Here are some relevant questions to ask when determining whether a particular employee injury at a company event is truly work-related - and how to limit potential liability.
An overriding consideration: What was the employer's overall level of involvement with the event, and did the event primarily benefit it?
Here are five more specific questions to ask.
If the employer financially supported the event, such as by purchasing uniforms for the softball game and renting the field where the game was played, a finding that a resulting injury was work-related is more likely. To limit potential workers' compensation liability, employers can distance themselves from the event by limiting their financial support for it - or eliminating such financial support altogether.
This is a big one. If an employer requires employees to attend a company event, the chances are high that an injury occurring there will be deemed to have been suffered in the course and scope of employment - and thus eligible for workers' compensation coverage. To prevent this factor from leaning toward coverage, employers should make it very clear - preferably in writing - that employee attendance at the event is strictly voluntary.
When organizing company events, pay careful attention to whether event activities further employees' work skills. If they do, a finding of workers' compensation coverage is more likely. Take the example of the softball game. That is probably not an activity that furthers employees' work skills. But an activity that veers more in the direction of training - like a happy hour featuring a talk by a sales guru for sales employees - will be more likely to be deemed work-related. Ask this important question: Does the event involve activities that relate to employees' job skills?

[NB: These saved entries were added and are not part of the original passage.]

(** The answers of a system that has nothing: no files, no objects. *)
Definition deaf X (e : callE X) : X :=
  match e in callE X return X with
  | BDGet _ _ | BDList _ _ | BDCreate _ | BDUpdate _ | BDDelete _ _ | BDCGet _ _ | BDCList _ | BDCUpdate _
  | JobGet _ _ | JobCreate _ | JobDelete _ _ | NodeGet _ | Hostname | ReadFile _ | ReadDir _ | EvalSymlinks _
  | GetConfig | NewManager _ | AddToScheme | NewClient | SetupController _ | AddCheck _ | ManagerStart | Listen _ | Serve | ListenAndServe _ _ | Processes | WriteFile _ _ | OpenFile _ | CloseFd _ | EpollCreate
  | EpollCtl _ _ _ _ | CapGet | SgIo _ _ | Stat _ | CreateSparse _ _ | OpenExcl _ | SeekStart _ | ReadFull _ _ | DiskOpen _ | DiskGetPartitionTable _
  | DiskPartition _ _ => inl ErrNotFound
  | LookupEnv _ => None
  | UdevNew | UdevEnumerateNew _ | UdevMonitorNew _ _ => None
  | UdevFromSysPath _ _ => None
  | UdevReceive _ => None
  | UdevEnumerateList _ => []
  | UdevUnref _ | UdevEnumerateUnref _ | UdevDeviceUnref _ | UdevMonitorUnref _ => tt
  | BlkidTag _ _ => ""
  | CHeap => ""
  | SeachestGetDevice _ | SeachestCloseDevice _ => 1%Z
  | SeachestDriveInformation _ => (1%Z, drive.MkDriveInformation "" "" "" "" 0 0 0 0 0 0 0 0 0 false 0 false 0 false 0)
  | EpollWait _ _ => []
  | UdevMonitorFilter _ _ | UdevMonitorEnable _ | UdevMonitorFd _ | UdevEnumerateFilter _ _ | UdevEnumerateScan _ => (-1)%Z
  | Select _ fds => ((-1)%Z, fds)
  | GoRescan => tt
  end.

(** ... but for the given files *)
Definition with_files (files : string -> res string) : oracle unit := fun X e w =>
  match e in callE X return unit * X with
  | ReadFile p => (w, files p)
  | e => (w, deaf _ e)
  end.

Inductive outcome (A : Type) := Returned (a : A) | Panicked (msg : string).
Arguments Returned {A} a.
Arguments Panicked {A} msg.

Fixpoint exec {W A} (o : oracle W) (p : prog A) (w : W) : W * outcome A :=
  match p with
  | Ret a => (w, Returned a)
  | Panic m => (w, Panicked m)
  | Call e k => let '(w, x) := o _ e w in exec o (k x) w
  end.

Lemma exec_bind {W A B} (o : oracle W) (p : prog A) (f : A -> prog B) w :
  exec o (bind p f) w =
  match exec o p w with
  | (w, Returned a) => exec o (f a) w
  | (w, Panicked m) => (w, Panicked m)
  end.
Proof.
  revert w. induction p as [a|m|X e k IH]; intros w; cbn; [done..|].
  destruct (o X e w) as [w' x]. apply IH.
Qed.

Section Exec.
Context {W : Type} (o : oracle W).

Lemma exec_call {X A} (e : callE X) (k : X -> prog A) w w' x :
  o X e w = (w', x) -> exec o (bind (call e) k) w = exec o (k x) w'.
Proof. intros Ho. cbn. by rewrite Ho. Qed.

Lemma exec_call_inv {X A} (e : callE X) (k : X -> prog A) w r :
  exec o (bind (call e) k) w = r -> exists w' x, o X e w = (w', x) /\ exec o (k x) w' = r.
Proof. cbn. destruct (o X e w) as [w' x]. eauto. Qed.

Lemma exec_bind_inv {A B} (p : prog A) (f : A -> prog B) w w' b :
  exec o (bind p f) w = (w', Returned b) ->
  exists w1 a, exec o p w = (w1, Returned a) /\ exec o (f a) w1 = (w', Returned b).
Proof.
  rewrite exec_bind. destruct (exec o p w) as [w1 [a|m]]; [|done]. eauto.
Qed.
End Exec.

(** ** Weakest preconditions

    What a program may assume and must guarantee about its calls, with a piece of
    knowledge [K] that grows with the answers: [may K e] is the obligation for making
    call [e], [says K e x] what is known of an answer [x], [learn K e x] the knowledge
    after it.  [panics] says whether a panic is allowed. *)
Record protocol := Protocol {
  know : Type;
  may : know -> forall X, callE X -> Prop;
  says : know -> forall X, callE X -> X -> Prop;
  learn : know -> forall X, callE X -> X -> know;
  panics : bool
}.

Section WP.
Context (P : protocol).

Fixpoint wp {A} (K : know P) (p : prog A) (Q : know P -> A -> Prop) : Prop :=
  match p with
  | Ret a => Q K a
  | Panic _ => panics P = true
  | Call e k => may P K _ e /\ forall x, says P K _ e x -> wp (learn P K _ e x) (k x) Q
  end.

Lemma wp_bind {A B} K (p : prog A) (f : A -> prog B) Q :
  wp K p (fun K a => wp K (f a) Q) -> wp K (bind p f) Q.
Proof.
  revert K. induction p as [a|m|X e k IH]; intros K; cbn; [done..|].
  intros [? Hk]. split; [done|]. intros x Hx. apply IH, Hk, Hx.
Qed.

Lemma wp_then {X B} K (e : callE X) (k : X -> prog B) Q :
  may P K X e -> (forall x, says P K X e x -> wp (learn P K X e x) (k x) Q) ->
  wp K (bind (call e) k) Q.
Proof. by split. Qed.

Lemma wp_mono {A} K (p : prog A) (Q R : know P -> A -> Prop) :
  (forall K a, Q K a -> R K a) -> wp K p Q -> wp K p R.
Proof.
  intros HQR. revert K. induction p as [a|m|X e k IH]; intros K; cbn; [auto..|].
  intros [? Hk]. split; [done|]. intros x Hx. apply IH, Hk, Hx.
Qed.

Difficult questions arise if an employee is injured while driving to or from a company event, particularly if alcohol may have been involved. These are extremely fact-specific cases, and there is no one-size-fits-all answer. But let us look at one real-life example from Pennsylvania.

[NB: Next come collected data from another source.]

(* ===== verification/Store.v ===== *)
(** * cmd/ndm_daemonset/controller: block device resources

    The conversion of a device into its API resource (blockdevice.go,
    disk_to_device_convertor.go) and the operations of the daemon on the resources in
    etcd (blockdevicestore.go, sparsefilegenerator.go). *)

From Stdlib Require Import ZArith Ascii Lia.
From stdpp Require Import base list strings gmap.
From S2P Require Import Prelude GoStrings Md5 Types Prog Util K8sLib Controller.

Local Open Scope string_scope.
Local Open Scope prog_scope.

(** ** blockdevice.go *)

Record FSInfo := MkFSInfo { fsFileSystem : string; fsMountPoint : string }.

Record DeviceInfo := MkDeviceInfo {
  diNodeAttributes : strmap;
  diLabels : option strmap;
  diUUID : string;
  diCapacity : Z;
  diModel : string;
  diSerial : string;
  diVendor : string;
  diPath : string;
  ByIdDevLinks : list string;
  ByPathDevLinks : list string;
  diFirmwareRevision : string;
  diLogicalBlockSize : Z;
  diPhysicalBlockSize : Z;
  diHardwareSectorSize : Z;
  diCompliance : string;
  diDeviceType : string;
  diDriveType : string;
  PartitionType : string;
  FileSystemInfo : FSInfo
}.

#[global] Instance eta_DeviceInfo : Eta DeviceInfo := fun r =>
  MkDeviceInfo (diNodeAttributes r) (diLabels r) (diUUID r) (diCapacity r) (diModel r) (diSerial r)
    (diVendor r) (diPath r) (ByIdDevLinks r) (ByPathDevLinks r) (diFirmwareRevision r)
    (diLogicalBlockSize r) (diPhysicalBlockSize r) (diHardwareSectorSize r) (diCompliance r)
    (diDeviceType r) (diDriveType r) (PartitionType r) (FileSystemInfo r).

Definition NewDeviceInfo : DeviceInfo :=
  MkDeviceInfo ∅ None "" 0 "" "" "" "" [] [] "" 0 0 0 "" "" "" "" (MkFSInfo "" "").

Definition BY_ID_LINK := "by-id".
Definition BY_PATH_LINK := "by-path".

(** disk_to_device_convertor.go: a later link of a kind replaces an earlier one *)
Fixpoint copyDevLinks (links : list blockdevice.DevLink) (di : DeviceInfo) : DeviceInfo :=
  match links with
  | [] => di
  | devlink :: links =>
      copyDevLinks links
        (if decide (blockdevice.Kind devlink = BY_ID_LINK)
         then di <| ByIdDevLinks := blockdevice.Links devlink |>
         else if decide (blockdevice.Kind devlink = BY_PATH_LINK)
         then di <| ByPathDevLinks := blockdevice.Links devlink |>
         else di)
  end.

Definition NewDeviceInfoFromBlockDevice (bd : blockdevice.BlockDevice) : DeviceInfo :=
  let attr := blockdevice.DeviceAttributes bd in
  let di := NewDeviceInfo
    <| diNodeAttributes := blockdevice.NodeAttributes bd |>
    <| diUUID := blockdevice.uuid_of bd |>
    <| diLabels := blockdevice.Labels bd |>
    <| diCapacity := blockdevice.Storage (blockdevice.Capacity bd) |>
    <| diModel := blockdevice.Model attr |>
    <| diSerial := blockdevice.Serial attr |>
    <| diVendor := blockdevice.Vendor attr |>
    <| diPath := blockdevice.devpath bd |>
    <| diFirmwareRevision := blockdevice.FirmwareRevision attr |> in
  let di := copyDevLinks (blockdevice.DevLinks bd) di in
  di <| diLogicalBlockSize := blockdevice.LogicalBlockSize attr |>
     <| diPhysicalBlockSize := blockdevice.PhysicalBlockSize attr |>
     <| diHardwareSectorSize := blockdevice.HardwareSectorSize attr |>
     <| diDriveType := blockdevice.DriveType attr |>
     <| diDeviceType := blockdevice.DeviceType attr |>
     <| diCompliance := blockdevice.Compliance attr |>
     <| FileSystemInfo :=
          MkFSInfo (blockdevice.FileSystem (blockdevice.FSInfo bd))
            (match blockdevice.MountPoint (blockdevice.FSInfo bd) with [] => "" | m :: _ => m end) |>.

Definition getDeviceDetails (di : DeviceInfo) : apis.DeviceDetails :=
  apis.MkDeviceDetails (diDeviceType di) (diDriveType di) (diLogicalBlockSize di)
    (diPhysicalBlockSize di) (diHardwareSectorSize di) (diModel di) (diCompliance di)
    (diSerial di) (diVendor di) (diFirmwareRevision di).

Following his last sales appointment, a salesman drove to an employer-sponsored event at a pub. He left the event and was injured in a motor vehicle accident. The state's highest court adopted what it called the "traveling employee doctrine," under which "a traveling employee must be considered in the course of his or her employment during the entirety of work-related travel unless the employee abandons his or her employment." It said that in this case, the employee did not abandon his employment by going to the pub. The presumption was that he was in the course of his employment at the time of the accident, it ruled in Peters v. Workers Compensation Appeal Board.
Employers must remember too that aside from workers' compensation issues, they may be liable in negligence for injuries sustained by a worker who drinks too much at a happy hour. For example, Oregon's highest court ruled that an employer could be liable for serious injuries sustained in a motor vehicle accident by an employee who allegedly was encouraged to drink excessively after work with a supervisor. The same logic would apply to a case involving employer-coerced - and perhaps even employer-enabled - excessive alcohol consumption at any company event.

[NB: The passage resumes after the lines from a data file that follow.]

(* ===== verification/Mount.v ===== *)
(** * pkg/mount

    mountutil.go and mountinfo.go: which device is mounted where, from the text of a
    mounts file, and which disk holds the root file system. *)

From Stdlib Require Import ZArith Ascii Lia.
From stdpp Require Import base list strings gmap.
From S2P Require Import Prelude GoStrings Types Prog Util Features.

Local Open Scope string_scope.
Local Open Scope prog_scope.

(** ** bufio.Scanner on the text of a file *)

Definition carriage_return : ascii := Ascii.ascii_of_nat 13.

(** A line without its carriage return *)
Fixpoint dropCR (s : string) : string :=
  match s with
  | EmptyString => ""
  | String c EmptyString => if decide (c = carriage_return) then "" else s
  | String c s => String c (dropCR s)
  end.

(** The lines of a text; what follows the last newline is a line unless it is empty. *)
Fixpoint last_line (ls : list string) : list string :=
  match ls with
  | [] => []
  | [l] => if decide (l = "") then [] else [l]
  | l :: ls => l :: last_line ls
  end.

(** Scanning stops at a line that does not fit into the buffer of 64 KiB. *)
Fixpoint take_fitting (ls : list string) : list string :=
  match ls with
  | [] => []
  | l :: ls => if (Z.of_nat (String.length l) <? 65536)%Z then l :: take_fitting ls else []
  end.

Definition ScanLines (s : string) : list string :=
  map dropCR (take_fitting (last_line (Split s newline))).

Module mount.

Record DeviceMountAttr := MkAttr { maDevPath : string; maMountPoint : list string; maFileSystem : string }.
#[global] Instance eta_attr : Eta DeviceMountAttr := fun a =>
  MkAttr (maDevPath a) (maMountPoint a) (maFileSystem a).
Definition noAttr : DeviceMountAttr := MkAttr "" [] "".

Record DiskMountUtil := NewMountUtil { filePath : string; devPath : string; mountPoint : string }.

Definition ErrAttributesNotFound : err :=
  Err "could not get device mount attributes, Path/MountPoint not present in mounts file".
Definition ErrCouldNotFindRootDevice : err := Err "could not find root device".

Definition index_panic {A} : prog A := Panic "index out of range".

(** os.Stat with every error but "does not exist" counting as existing *)
Definition fileExists (file : string) : prog bool :=
  r <- call (Stat file) ;;
  Ret (match r with inl e => negb (IsNotFound e) | inr _ => true end).

Definition getDeviceName (devPath : string) : prog string :=
  if HasPrefix devPath "/dev/mapper" then
    r <- call (EvalSymlinks devPath) ;;
    Ret (match r with inl _ => "" | inr deviceName => Replace1 deviceName "/dev/" "" end)
  else Ret (Replace1 devPath "/dev/" "").

Definition mergeDeviceMountAttrs (ma mb : DeviceMountAttr) : DeviceMountAttr :=
  let ma := if decide (maDevPath ma = "") then ma <| maDevPath := maDevPath mb |> else ma in
  if decide (maDevPath ma <> maDevPath mb) then ma
  else
    let ma := if decide (maFileSystem ma = "") then ma <| maFileSystem := maFileSystem mb |> else ma in
    if decide (maFileSystem ma <> "" /\ maFileSystem ma = maFileSystem mb)
    then ma <| maMountPoint ::= fun l => (l ++ maMountPoint mb)%list |>
    else ma.

Definition getPartitionName (m : DiskMountUtil) (mountLine : string) : prog (DeviceMountAttr * bool) :=
  if decide (String.length mountLine = 0) then Ret (noAttr, false)
  else
    match Split mountLine " "%char with
    | p0 :: p1 :: _ =>
        if decide (p1 = mountPoint m) then
          d <- getDeviceName p0 ;; Ret (noAttr <| maDevPath := d |>, true)
        else Ret (noAttr, false)
    | _ => index_panic
    end.

Definition getMountName (m : DiskMountUtil) (mountLine : string) : prog (DeviceMountAttr * bool) :=
  if decide (String.length mountLine = 0) then Ret (noAttr, false)
  else
    let parts := Split mountLine " "%char in
    if decide (head parts = Some (devPath m)) then
      match parts with
      | _ :: p1 :: p2 :: _ => Ret (MkAttr "" [p1] p2, true)
      | _ => index_panic
      end
    else Ret (noAttr, false).

(** The loop over the lines of the mounts file *)
Definition scanLine (fn : string -> prog (DeviceMountAttr * bool)) (s : DeviceMountAttr * bool) (line : string)
    : prog (DeviceMountAttr * bool) :=
  if negb (HasPrefix line "/dev") then Ret s
  else
    '(lineMountAttr, ok) <- fn line ;;
    Ret (if ok : bool then (mergeDeviceMountAttrs s.1 lineMountAttr, true) else s).
Definition scanMounts (fn : string -> prog (DeviceMountAttr * bool)) (lines : list string)
    : prog (DeviceMountAttr * bool) :=
  for_each (scanLine fn) (noAttr, false) lines.

Definition getDeviceMountAttr (m : DiskMountUtil) (fn : string -> prog (DeviceMountAttr * bool))
    : prog (DeviceMountAttr * option err) :=
  file <- call (ReadFile (filePath m)) ;;
  match file with
  | inl e => Ret (noAttr, Some e)
  | inr text =>
      '(mountAttr, found) <- scanMounts fn (ScanLines text) ;;
      Ret (mountAttr, if found : bool then None else Some ErrAttributesNotFound)
  end.

(** Identifier.DeviceBasicMountInfo *)
Definition DeviceBasicMountInfo (devPath mountsFilePath : string) : prog (DeviceMountAttr * option err) :=
  let mountUtil := NewMountUtil mountsFilePath devPath "" in
  getDeviceMountAttr mountUtil (getMountName mountUtil).

(** ** The disk of the root file system *)

Definition rootPrefix := "root=".

(** The device named by the arguments of one line of the kernel command line; [None] if
    no argument does. *)
Fixpoint rootDeviceOfArgs (args : list string) : option (res string) :=
  match args with
  | [] => None
  | arg :: args =>
      if negb (HasPrefix arg rootPrefix) then rootDeviceOfArgs args
      else
        match Split (drop_bytes (String.length rootPrefix) arg) "="%char with
        | t :: i :: _ => Some (inr ("/dev/disk/by-" +:+ ToLower t +:+ "/" +:+ i))
        | [t] => Some (if HasPrefix t "/dev" then inr t else inl ErrCouldNotFindRootDevice)
        | [] => Some (inl ErrCouldNotFindRootDevice)
        end
  end.

Fixpoint rootDeviceOfLines (lines : list string) : res string :=
  match lines with
  | [] => inl ErrCouldNotFindRootDevice
  | line :: lines =>
      let line := TrimSpace line in
      if decide (line = "") then rootDeviceOfLines lines
      else match rootDeviceOfArgs (Split line " "%char) with
           | Some r => r
           | None => rootDeviceOfLines lines
           end
  end.
Definition parseRootDeviceLink (text : string) : res string := rootDeviceOfLines (ScanLines text).

Definition procCmdLine := "/proc/cmdline".
Definition hostProcCmdLine := "/host/proc/cmdline".
Definition getCmdlineFile : prog string :=
  ok <- fileExists hostProcCmdLine ;; Ret (if ok : bool then hostProcCmdLine else procCmdLine).

Definition getRootPartition : prog (res string) :=
  path <- getCmdlineFile ;;
  file <- call (ReadFile path) ;;
  match file with
  | inl e => Ret (inl e)
  | inr text =>
      match parseRootDeviceLink text with
      | inl e => Ret (inl e)
      | inr path =>
          link <- call (EvalSymlinks path) ;;
          match link with
          | inl e => Ret (inl e)
          | inr link => d <- getDeviceName link ;; Ret (inr d)
          end
      end
  end.

Definition getLinkForPartition (partition : string) : string := "/sys/class/block/" +:+ partition.

Definition getSoftLinkForPartition (partition : string) : prog (res string) :=
  let softlink := getLinkForPartition partition in
  ok <- fileExists softlink ;;
  if negb ok && bool_decide (partition = "root") then
    r <- getRootPartition ;;
    Ret (match r with inl e => inl e | inr partition => inr (getLinkForPartition partition) end)
  else Ret (inr softlink).

(** The part [n] places after the first one that satisfies [P] and has that many after it *)
Fixpoint part_after (P : string -> bool) (n : nat) (parts : list string) : option string :=
  match parts with
  | [] => None
  | p :: rest =>
      if P p && bool_decide (n <= length rest) then rest !! (n - 1) else part_after P n rest
  end.

Definition getParentBlockDevice (sysPath : string) : option string :=
  let parts := Split sysPath "/"%char in
  match part_after (fun p => bool_decide (p = "block")) 1 parts with
  | Some d => Some d
  | None => part_after (fun p => bool_decide (p = "nvme") || bool_decide (p = "nvme-subsystem")) 2 parts
  end.

Definition getPartitionDevPath (gates : gmap string bool) (partition : string) : prog (res string) :=
  softlink <- getSoftLinkForPartition partition ;;
  match softlink with
  | inl e => Ret (inl e)
  | inr softlink =>
      link <- call (EvalSymlinks softlink) ;;
      match link with
      | inl e => Ret (inl e)
      | inr link =>
          if features.IsEnabled gates features.UseOSDisk
          then Ret (inr ("/dev/" +:+ List.last (Split link "/"%char) ""))
          else match getParentBlockDevice link with
               | None => Ret (inl (Err "could not find parent device"))
               | Some disk => Ret (inr ("/dev/" +:+ disk))
               end
      end
  end.

Definition GetDiskPath (gates : gmap string bool) (m : DiskMountUtil) : prog (res string) :=
  '(mountAttr, e) <- getDeviceMountAttr m (getPartitionName m) ;;
  match e with
  | Some e => Ret (inl e)
  | None =>
      devPath <- getPartitionDevPath gates (maDevPath mountAttr) ;;
      match devPath with
      | inl e => Ret (inl e)
      | inr devPath =>
          r <- call (EvalSymlinks devPath) ;;
          Ret (match r with inl e => inl e | inr _ => inr devPath end)
      end
  end.
End mount.

(** ** Reading back what a mounts file says *)

(** A line of a mounts file *)
Record mount_entry := MkEntry { meDev : string; meDir : string; meType : string; meRest : string }.
Definition print_entry (e : mount_entry) : string :=
  meDev e +:+ " " +:+ meDir e +:+ " " +:+ meType e +:+ " " +:+ meRest e.
Fixpoint print_mounts (es : list mount_entry) : string :=
  match es with [] => "" | e :: es => print_entry e +:+ String newline (print_mounts es) end.

(** What the kernel writes: fields are not empty, without spaces and newlines (they are
    written as octal escapes), and lines are short. *)
Definition plain (s : string) : Prop :=
  s <> "" /\ no_byte " "%char s = true /\ no_byte newline s = true.
Record entry_ok (e : mount_entry) : Prop := {
  ok_dev : plain (meDev e);
  ok_dir : plain (meDir e);
  ok_type : plain (meType e);
  ok_rest : no_byte newline (meRest e) = true;
  ok_cr : dropCR (print_entry e) = print_entry e;
  ok_len : (Z.of_nat (String.length (print_entry e)) < 65536)%Z
}.

Lemma print_entry_line e : entry_ok e -> no_byte newline (print_entry e) = true.
Proof.
  intros [(_ & _ & ?) (_ & _ & ?) (_ & _ & ?) ? _ _]. unfold print_entry.
  rewrite !no_byte_app. by repeat (apply andb_true_iff; split).
Qed.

Employee waivers of workers' compensation coverage are mostly ineffective because they are banned. In Pennsylvania, for example, state law specifically bars such waivers.
Be careful here, though: Waiving liability for workers' compensation coverage is not the same as waiving liability for other claims, such as claims for negligence - and is also very different from having employees acknowledge that a company event is an outside, non-work activity.
Employers may have employees sign the latter type of waiver and acknowledgment before participating in such events. These waivers, such as this one (pdf), should make it very clear that participation in the event is strictly voluntary and that the employee understands it to be separate and apart from any employment duties. Although such a waiver is not explicitly a waiver of workers' compensation benefits, it can nonetheless help avoid workers' compensation liability by tending to show that the event occurred outside the course of employment.
Remember that the question of whether a particular injury is work-related is very fact-specific. At the same time, there are steps employers can take to reduce the likelihood that an injury sustained in connection with a company event is not covered by workers' compensation insurance.